Quel est le poids du soft power japonais ?
Selon le site Softpower30.com, le Japon se situait en 2018 au cinquième rang des puissances de soft power et sa capacité de séduction s’étend bien au-delà des mangas et des anime1. La Chine, dont le gouvernement investit massivement dans des instruments de soft power comme les instituts Confucius, se situe au vingt-septième rang et la Corée du Sud, dont la culture est de plus en plus connue dans le monde, au vingtième2. Le soft power est donc – de longue date – un atout majeur pour le Japon. Il est particulièrement positif que cette perception de la puissance japonaise, de sa créativité, de sa capacité d’innovation soit perçue non pas uniquement par les élites mais par de larges segments de la population, et de la jeunesse, au niveau global. L’industrie des mangas et de l’anime au Japon représente aujourd’hui près de 20 milliards de dollars. Mais la mode, la cuisine, le cinéma, l’artisanat et le design font aussi partie du soft power japonais, renforcé par la réputation de qualité attachée aux productions nippones. L’ouverture au tourisme, fortement encouragée par le gouvernement Abe, a été multipliée par six depuis 1996, pour atteindre plus de 31 millions de visiteurs en 2018, suscitant parfois des phénomènes de rejet. À l’inverse, le nombre de jeunes Japonais souhaitant se rendre à l’étranger pour étudier est en diminution constante, comme si le confort préservé de l’État insulaire limitait les prises de risque vers un monde de plus en plus incertain.

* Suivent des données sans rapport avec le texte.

(** One page more. *)
Lemma shows_step m0 m1 pg (i : nat) p m m' :
  pg !! i = Some p ->
  (forall o, 0 <= o < 4096 * Z.of_nat i -> pnth pg o <> 0 -> area m1 pg o = area m0 pg o) ->
  (p <> 0 -> p mod 4096 = 0 /\ forall x, p <= x < p + 4096 -> ld m1 x = ld m0 x) ->
  shows m1 pg i (if decide (p = 0) then m else page_bytes m1 p (ARG_TOP + 4096 * Z.of_nat i) ∪ m) m' ->
  shows m0 pg (S i) m m'.
Proof.
  intros Hi Ha Hp [H1 H2]. split.
  - intros o Ho Hpo. destruct (decide (o < 4096 * Z.of_nat i)) as [Hlt|Hge].
    { rewrite H1 by (done || lia). f_equal. apply Ha; done || lia. }
    destruct (div_block (Z.of_nat i) o ltac:(lia)) as [Hd Hr].
    assert (pnth pg o = p) as Hpp by (unfold pnth; rewrite Hd, Nat2Z.id; by apply nth_lookup_Some).
    rewrite Hpp in Hpo. destruct (Hp Hpo) as [Hal Hx]. rewrite H2 by lia. rewrite decide_False by done.
    rewrite lookup_union, page_bytes_lookup, decide_True by lia. rewrite union_Some_l. f_equal.
    unfold area. rewrite Hpp, Hr. replace (_ + o - _) with (o - 4096 * Z.of_nat i) by lia.
    apply (ldb_page m0 m1 p); [done|lia|done].
  - intros x Hx. rewrite H2 by lia. case_decide; [done|].
    rewrite lookup_union, page_bytes_lookup, decide_False by lia. apply (left_id_L None _).
Qed.

Lemma put_pages_ok own n (base := n * 0x4000000) : forall i s db,
  put_ready own n i (kmm (xk s)) (arg_page s) -> u32 db = u32 (base + (ARG_TOP + 4096 * Z.of_nat i)) ->
  exists k m, put_pages i base db s = (Ret tt, remapped s k m) /\ wf own k /\
    HIGH_MEMORY k = HIGH_MEMORY (kmm (xk s)) /\ shows (xmem s) (arg_page s) i (Task.umem (xk s)) m.
Proof.
  induction i as [|i IH]; intros s db R Hdb.
  { exists (kmm (xk s)), (Task.umem (xk s)). split; [by destruct s as [[] ? ? ? ? ?]|].
    split; [|split; [done|split; [lia|done]]].
    eapply wf_own_ext; [|apply R]. intros f. unfold with_held, held. rewrite take_0. change (sumZ _ []) with 0. lia. }
  pose proof (pr_n _ _ _ _ _ R) as Hn. unfold NR_TASKS in Hn. pose proof (pr_i _ _ _ _ _ R) as Hi.
  pose proof (pr_len _ _ _ _ _ R) as Hl.
  set (a := base + (ARG_TOP + 4096 * Z.of_nat i)).
  assert (u32 (db - PAGE_SIZE) = a) as Ha.
  { rewrite (u32_cong_sub _ _ _ Hdb). change PAGE_SIZE with 4096. unfold a, base, ARG_TOP, ARG_MAX.
    replace (_ - 4096) with (n * 67108864 + (67108864 - 131072 + 4096 * Z.of_nat i)) by lia. apply u32_small. lia. }
  destruct (lookup_lt_is_Some_2 (arg_page s) i ltac:(lia)) as [p Hp].
  assert (get_page (Z.of_nat i) s = (Ret p, s)) as Hg.
  { unfold get_page. rewrite bind_get, (proj2 (Z.ltb_ge _ _)), Nat2Z.id, Hp by lia. done. }
  cbn [put_pages]. rewrite Ha. mrun Hg. destruct (decide (p = 0)) as [->|Hp0].
  - change (istrue 0) with false. cbv iota. rewrite bind_ret.
    destruct (IH s a (put_ready_skip _ _ _ _ _ R Hp) eq_refl) as (k & m & Hr & Wk & Hh & Hs).
    exists k, m. split; [done|]. split; [done|]. split; [done|]. by eapply (shows_step _ (xmem s) _ i 0).
  - unfold istrue at 1. rewrite (proj2 (Z.eqb_neq p 0) Hp0). cbn [negb].
    assert (put_ready own n (S i) (mm_view (xk s)) (arg_page s)) as Rv
      by (destruct R; constructor; try done; by apply wf_view).
    destruct (put_ready_put own n i (mm_view (xk s)) (arg_page s) p Rv Hp Hp0) as (k1 & H1 & R1 & Hh1 & Hx1).
    rewrite bind_assoc. mrun (on_memory_run _ s _ _ H1). unfold istrue. rewrite (proj2 (Z.eqb_neq p 0) Hp0).
    cbn [negb when]. unfold map_page. rewrite bind_modify.
    assert (u32 (a - base) = ARG_TOP + 4096 * Z.of_nat i) as Hub
      by (unfold a, ARG_TOP, ARG_MAX; replace (_ - base) with (67108864 - 131072 + 4096 * Z.of_nat i) by lia; apply u32_small; lia).
    rewrite Hub. set (s1 := upd _ (upd _ s)).
    assert (xmem s1 = mem k1) as Em by reflexivity. assert (arg_page s1 = arg_page s) as Ep by reflexivity.
    assert (Task.umem (xk s1) = page_bytes (mem k1) p (ARG_TOP + 4096 * Z.of_nat i) ∪ Task.umem (xk s)) as Eu
      by reflexivity.
    destruct (IH s1 a R1 eq_refl) as (k & m & Hr & Wk & Hh & Hs).
    exists k, m. split; [exact Hr|]. split; [done|]. split; [by rewrite Hh|].
    apply (shows_step _ (mem k1) _ i p); [done| | |]; last first.
    { rewrite decide_False by done. rewrite <- Eu, <- Em, <- Ep. exact Hs. }
    { intros _. split; [by apply (pr_page _ _ _ _ _ R i p ltac:(lia))|].
      intros x Hx. by apply (Hx1 i p x). }
    intros o Ho Hpo. assert (0 <= o < ARG_MAX) as Ho' by (unfold ARG_MAX; lia).
    pose proof (pnth_lookup (arg_page s) o Hl Ho') as Hlo.
    assert (o / 4096 < Z.of_nat i) by (apply Z.div_lt_upper_bound; lia). pose proof (Z.div_pos o 4096).
    pose proof (Z.mod_pos_bound o 4096 ltac:(lia)).
    apply (ldb_page _ _ (pnth (arg_page s) o)); [|lia|].
    + by apply (pr_page _ _ _ _ _ R (Z.to_nat (o / 4096)) _ ltac:(lia) Hlo).
    + intros x Hx. exact (Hx1 (Z.to_nat (o / 4096)) (pnth (arg_page s) o) x ltac:(lia) Hlo Hpo Hx).
Qed.

(** ** The new descriptors *)

Definition with_task (s : xst) (t : task_struct) : xst := s <| xk ::= fun k => k <| tasks ::= <[cur k := t]> |> |>.

Lemma upd_current_run s t f : the_task s t -> on_k (Task.upd_current f) s = (Ret tt, with_task s (f t)).
Proof.
  intros Ht. unfold on_k, Task.upd_current. rewrite bind_get. unfold upd_task.
  assert (get_task (cur (xk s)) (xk s) = (Ret t, xk s)) as Hg by (unfold get_task; rewrite bind_get, Ht; reflexivity).
  mrun Hg. reflexivity.
Qed.

Lemma with_task_the s t : the_task (with_task s t) t.
Proof. apply lookup_insert_eq. Qed.

Lemma with_task_twice s t t' : with_task (with_task s t) t' = with_task s t'.
Proof. unfold with_task, upd. cbn. f_equal. f_equal. apply insert_insert_eq. Qed.

Definition new_ldt (text_size : Z) (t : task_struct) : task_struct :=
  set_limit2 0x4000000 (set_base2 (d_base (ldt1 t))
    (set_limit1 (Z.land (u32 (text_size + PAGE_SIZE - 1)) 0xFFFFF000) (set_base1 (d_base (ldt1 t)) t))).

Lemma put_ready_all own n k pg :
  args_ok own k pg -> 1 <= n < NR_TASKS -> ~ full k ->
  (forall j, 16 * n <= j < 16 * n + 16 -> Z.odd (dirent (mem k) j) = false) -> put_ready own n 32 k pg.
Proof.
  intros A Hn Hf Hz. assert (take 32 pg = pg) as E by (apply take_ge; by rewrite (ao_len _ _ _ A)).
  constructor; rewrite ?E; try done; try apply A.
  - intros j p _ Hj Hp. split; [by apply (ao_main _ _ _ A j)|]. split; [by apply (ao_cnt _ _ _ A j)|].
    by apply (arg_private own k pg j p A Hj Hp).
  - intros j Hj. destruct (arg_addr n j Hn ltac:(lia)) as (_ & Hd & _). unfold xlate. rewrite Hd, Hz by lia. done.
  - by right.
Qed.

Lemma change_ldt_ok own s t n text_size :
  the_task s t -> region t n -> put_ready own n 32 (kmm (xk s)) (arg_page s) ->
  exists k m, change_ldt text_size s =
      (Ret 0x4000000, remapped ((with_task s (new_ldt text_size t)) <| fs_sel := USER_DS |>) k m) /\
    wf own k /\ shows (xmem s) (arg_page s) 32 (Task.umem (xk s)) m.
Proof.
  intros Ht Hr R. unfold change_ldt. mrun (task_run s t Ht). rewrite (rg_code _ _ Hr).
  set (t1 := set_base1 (n * 0x4000000) t).
  set (t2 := set_limit1 (Z.land (u32 (text_size + PAGE_SIZE - 1)) 0xFFFFF000) t1).
  set (t3 := set_base2 (n * 0x4000000) t2).
  mrun (upd_current_run s t (set_base1 (n * 0x4000000)) Ht).
  mrun (upd_current_run _ t1 (set_limit1 (Z.land (u32 (text_size + PAGE_SIZE - 1)) 0xFFFFF000)) (with_task_the s t1)).
  rewrite with_task_twice. mrun (upd_current_run _ t2 (set_base2 (n * 0x4000000)) (with_task_the s t2)).
  rewrite with_task_twice. mrun (upd_current_run _ t3 (set_limit2 0x4000000) (with_task_the s t3)).
  rewrite with_task_twice. unfold set_fs. rewrite bind_modify.
  set (s1 := upd _ (with_task s _)).
  destruct (put_pages_ok own n 32 s1 (u32 (n * 0x4000000 + 0x4000000))) as (k & m & Hp & Wk & _ & Hs).
  - exact R.
  - unfold u32. rewrite Z.mod_mod by lia. reflexivity.
  - exists k, m. split; [|split; [done|exact Hs]]. change (Z.to_nat MAX_ARG_PAGES) with 32%nat.
    mrun Hp. unfold s1, new_ldt. rewrite (rg_code _ _ Hr). reflexivity.
Qed.

(** ** Giving up the old program's files *)

(** A call of the file system leaves memory, the argument pages and the call's frame alone. *)
Record kept (s s' : xst) : Prop := {
  kp_mm : kmm (xk s') = kmm (xk s);
  kp_page : arg_page s' = arg_page s;
  kp_regs : regs s' = regs s;
  kp_sel : fs_sel s' = fs_sel s;
  kp_task : forall t, the_task s t -> exists t', the_task s' t' /\
    t_ldt t' = t_ldt t /\ t_executable t' = t_executable t /\ t_sigaction t' = t_sigaction t
}.

Lemma kept_refl s : kept s s.
Proof. split; try done. intros t Ht. by exists t. Qed.

Lemma kept_trans s1 s2 s3 : kept s1 s2 -> kept s2 s3 -> kept s1 s3.
Proof.
  intros [A1 B1 C1 D1 T1] [A2 B2 C2 D2 T2]. split; try congruence.
  intros t Ht. destruct (T1 t Ht) as (t1 & Ht1 & E1). destruct (T2 t1 Ht1) as (t2 & Ht2 & E2).
  exists t2. split; [done|]. intuition congruence.
Qed.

Le Premier ministre Junichiro Koizumi a été un des premiers à faire preuve d’innovation en choisissant de promouvoir ce soft power japonais avec des slogans comme « Cool Japan ». Mais si le soft power du Japon est solide et persistant, il peut être aussi menacé par des initiatives qui visent à le transformer en instrument d’une diplomatie publique plus contrôlée. Pour répondre aux campagnes menées en Corée du Sud ou en Chine sur les questions d’histoire, les autorités japonaises sont tentées d’adopter une attitude dogmatique, fascinées par un modèle chinois qui peut sembler plus efficace. Ce penchant s’exprime surtout dans certains cercles conservateurs, qui confondent autoritarisme et influence, immobilisme et respect des traditions. Cette évolution, qui ne correspond pas à une société japonaise beaucoup plus ouverte, contribue à l’image parfois négative du Japon dans les médias étrangers, notamment sur les questions historiques. Le défi pour Tokyo est donc celui de la communication, qui passe aussi par une meilleure connaissance de l’étranger et l’acceptation des Japonais qui, par leur éducation ou leurs origines mixtes, ont une compréhension plus juste du monde extérieur.